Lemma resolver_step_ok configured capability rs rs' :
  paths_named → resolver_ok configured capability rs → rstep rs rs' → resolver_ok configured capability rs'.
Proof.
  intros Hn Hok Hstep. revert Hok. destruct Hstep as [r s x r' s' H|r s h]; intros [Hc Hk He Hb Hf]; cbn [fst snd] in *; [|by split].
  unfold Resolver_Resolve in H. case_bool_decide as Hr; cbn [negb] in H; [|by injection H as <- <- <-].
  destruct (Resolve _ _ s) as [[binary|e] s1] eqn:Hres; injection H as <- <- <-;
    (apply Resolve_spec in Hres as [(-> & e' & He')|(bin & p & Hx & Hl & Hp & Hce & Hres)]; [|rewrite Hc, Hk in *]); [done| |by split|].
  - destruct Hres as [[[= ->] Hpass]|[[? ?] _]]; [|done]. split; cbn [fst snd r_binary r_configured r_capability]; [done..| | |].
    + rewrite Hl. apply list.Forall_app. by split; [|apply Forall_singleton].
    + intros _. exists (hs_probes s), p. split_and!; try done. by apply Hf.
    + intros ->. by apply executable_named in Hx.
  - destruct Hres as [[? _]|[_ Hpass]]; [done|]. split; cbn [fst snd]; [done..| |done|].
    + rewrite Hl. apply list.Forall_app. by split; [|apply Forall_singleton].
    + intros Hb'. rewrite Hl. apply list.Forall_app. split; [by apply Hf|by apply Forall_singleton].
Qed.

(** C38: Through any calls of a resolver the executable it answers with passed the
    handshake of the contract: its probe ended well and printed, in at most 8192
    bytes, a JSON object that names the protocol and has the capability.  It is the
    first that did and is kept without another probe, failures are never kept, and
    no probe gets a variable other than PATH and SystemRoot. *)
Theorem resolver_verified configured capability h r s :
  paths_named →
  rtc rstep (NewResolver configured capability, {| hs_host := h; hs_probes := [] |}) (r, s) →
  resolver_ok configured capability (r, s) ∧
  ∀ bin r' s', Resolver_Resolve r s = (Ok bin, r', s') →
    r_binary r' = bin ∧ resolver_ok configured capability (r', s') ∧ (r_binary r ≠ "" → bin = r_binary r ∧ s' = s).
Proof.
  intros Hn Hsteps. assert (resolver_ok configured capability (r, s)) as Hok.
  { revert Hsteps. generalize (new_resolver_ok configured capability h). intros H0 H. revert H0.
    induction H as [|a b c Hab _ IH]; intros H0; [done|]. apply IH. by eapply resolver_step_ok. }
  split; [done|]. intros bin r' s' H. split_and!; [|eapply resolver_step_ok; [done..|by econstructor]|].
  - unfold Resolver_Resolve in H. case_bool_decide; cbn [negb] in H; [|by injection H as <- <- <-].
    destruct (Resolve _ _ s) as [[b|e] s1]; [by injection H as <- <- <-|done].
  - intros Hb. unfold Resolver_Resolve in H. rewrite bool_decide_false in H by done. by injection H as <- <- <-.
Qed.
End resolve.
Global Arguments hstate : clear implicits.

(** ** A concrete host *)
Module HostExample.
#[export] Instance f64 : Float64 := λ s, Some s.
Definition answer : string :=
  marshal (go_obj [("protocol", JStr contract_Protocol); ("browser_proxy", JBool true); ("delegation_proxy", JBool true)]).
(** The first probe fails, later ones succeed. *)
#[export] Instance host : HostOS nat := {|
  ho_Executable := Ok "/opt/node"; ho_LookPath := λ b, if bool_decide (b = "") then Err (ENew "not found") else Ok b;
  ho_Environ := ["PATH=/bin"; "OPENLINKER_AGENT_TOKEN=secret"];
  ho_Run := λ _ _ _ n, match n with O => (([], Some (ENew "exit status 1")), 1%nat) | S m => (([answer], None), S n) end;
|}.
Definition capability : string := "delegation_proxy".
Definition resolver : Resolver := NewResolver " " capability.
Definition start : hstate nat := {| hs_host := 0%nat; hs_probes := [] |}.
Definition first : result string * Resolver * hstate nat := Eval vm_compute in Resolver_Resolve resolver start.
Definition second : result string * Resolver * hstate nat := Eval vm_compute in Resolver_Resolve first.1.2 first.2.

-=-=-=-=-

§ **TASK OBJECTIVE**: What you give back must match the material exactly, beginning with its first line and ending with the line holding "intros Hn Hok".

§ **WRITTEN RESPONSE**:
Lemma resolver_step_ok configured capability rs rs' :
  paths_named → resolver_ok configured capability rs → rstep rs rs' → resolver_ok configured capability rs'.
Proof.
  intros Hn Hok Hstep. revert Hok. destruct Hstep as [r s x r' s' H|r s h]; intros [Hc Hk He Hb Hf]; cbn [fst snd] in *; [|by split].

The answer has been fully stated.